Definition restoreFailure (s : OperationSnapshot) : outcome (option OperationFailure) :=
  if os_State s =? OperationStateFailed then
    fail_if blank (os_FailureReason s)
      with Errorf "failed operation reason is required" [] ;;
    Ok (Some {| failure_reason := os_FailureReason s;
                failure_message := os_FailureMessage s |})
  else
    fail_if (os_FailureReason s <>? "") || (os_FailureMessage s <>? "")
      with Errorf "non-failed operation cannot contain failure" [] ;;
    Ok None.

Definition RestoreOperation (s : OperationSnapshot) : outcome Operation :=
  NewOperation (os_ID s) (os_ResourceID s) (os_Capability s) (os_TargetGeneration s)
    (os_RequestedAt s) [os_RetryOfOperationID s] ≫= λ operation,
  fail_if IsZero (os_PhaseChangedAt s) ||
          Before (os_PhaseChangedAt s) (os_RequestedAt s)
    with Errorf "operation phase change time is invalid" [] ;;
  fail_if negb (validOperationState (os_State s)) ||
          negb (validOperationPhase (os_Phase s))
    with Errorf "invalid persisted operation state or phase" [] ;;
  restoreStartTimes s ≫= λ _,
  let terminal := (os_State s =? OperationStateSucceeded) ||
                  (os_State s =? OperationStateFailed) ||
                  (os_State s =? OperationStateCanceled) in
  fail_if negb (Bool.eqb terminal (negb (IsZero (os_CompletedAt s))))
    with Errorf "operation completion time does not match terminal state" [] ;;
  fail_if terminal && Before (os_CompletedAt s) (os_PhaseChangedAt s)
    with Errorf "operation completion precedes its phase" [] ;;
  restoreFailure s ≫= λ failure,
  Ok {| op_id := op_id operation; op_resourceID := op_resourceID operation;
        op_capability := op_capability operation;
        op_targetGeneration := op_targetGeneration operation;
        op_retryOf := op_retryOf operation;
        op_state := os_State s; op_phase := os_Phase s;
        op_requestedAt := op_requestedAt operation;
        op_startedAt := os_StartedAt s; op_phaseChangedAt := os_PhaseChangedAt s;
        op_completedAt := os_CompletedAt s; op_failure := failure |}.

(** ** Transitions *)

Definition IsTerminal (o : Operation) : bool :=
  (op_state o =? OperationStateSucceeded) || (op_state o =? OperationStateFailed) ||
  (op_state o =? OperationStateCanceled).

Definition validateTransitionTime (o : Operation) (at_ : Time) : outcome unit :=
  fail_if IsZero at_ with Errorf "operation transition time is required" [] ;;
  fail_if Before at_ (op_requestedAt o)
    with Errorf "operation transition cannot precede its request" [] ;;
  fail_if Before at_ (op_phaseChangedAt o)
    with Errorf "operation transition cannot precede its current phase" [] ;;
  Ok tt.

Definition canAdvanceTo (o : Operation) (next : OperationPhase) : bool :=
  if op_state o =? OperationStatePending then
    (op_phase o =? OperationPhaseRequested) && (next =? OperationPhaseValidating)
  else if op_state o <>? OperationStateRunning then false
  else if (op_capability o =? CapabilityCreate) ||
          (op_capability o =? CapabilityUpdate) then
    ((op_phase o =? OperationPhaseValidating) && (next =? OperationPhasePlanning)) ||
    ((op_phase o =? OperationPhasePlanning) && (next =? OperationPhaseApplying))
  else if op_capability o =? CapabilityDelete then
    (op_phase o =? OperationPhaseValidating) && (next =? OperationPhaseDestroying)
  else false.

Definition isFinalPhase (o : Operation) : bool :=
  if (op_capability o =? CapabilityCreate) || (op_capability o =? CapabilityUpdate)
  then op_phase o =? OperationPhaseApplying
  else if op_capability o =? CapabilityDelete
  then op_phase o =? OperationPhaseDestroying
  else false.

Definition AdvancePhase (o : Operation) (next : OperationPhase) (changedAt : Time)
    : outcome Operation :=
  fail_if IsTerminal o
    with Wrapf ErrInvalidOperationTransition
      "%w: cannot change phase of operation in state %s" [ArgS (op_state o)] ;;
  fail_if negb (canAdvanceTo o next)
    with Wrapf ErrInvalidOperationTransition
      "%w: cannot move %s operation from phase %s to %s"
      [ArgS (op_capability o); ArgS (op_phase o); ArgS next] ;;
  validateTransitionTime o changedAt ≫= λ _,
  let pending := op_state o =? OperationStatePending in
  Ok {| op_id := op_id o; op_resourceID := op_resourceID o;
        op_capability := op_capability o; op_targetGeneration := op_targetGeneration o;
        op_retryOf := op_retryOf o;
        op_state := if pending then OperationStateRunning else op_state o;
        op_phase := next; op_requestedAt := op_requestedAt o;
        op_startedAt := if pending then changedAt else op_startedAt o;
        op_phaseChangedAt := changedAt; op_completedAt := op_completedAt o;
        op_failure := op_failure o |}.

[Work instructions]
Output the records above exactly, from their first line through the line that contains "Definition RestoreOperation (s", and add nothing.

[Result]
Definition restoreFailure (s : OperationSnapshot) : outcome (option OperationFailure) :=
  if os_State s =? OperationStateFailed then
    fail_if blank (os_FailureReason s)
      with Errorf "failed operation reason is required" [] ;;
    Ok (Some {| failure_reason := os_FailureReason s;
                failure_message := os_FailureMessage s |})
  else
    fail_if (os_FailureReason s <>? "") || (os_FailureMessage s <>? "")
      with Errorf "non-failed operation cannot contain failure" [] ;;
    Ok None.

Definition RestoreOperation (s : OperationSnapshot) : outcome Operation :=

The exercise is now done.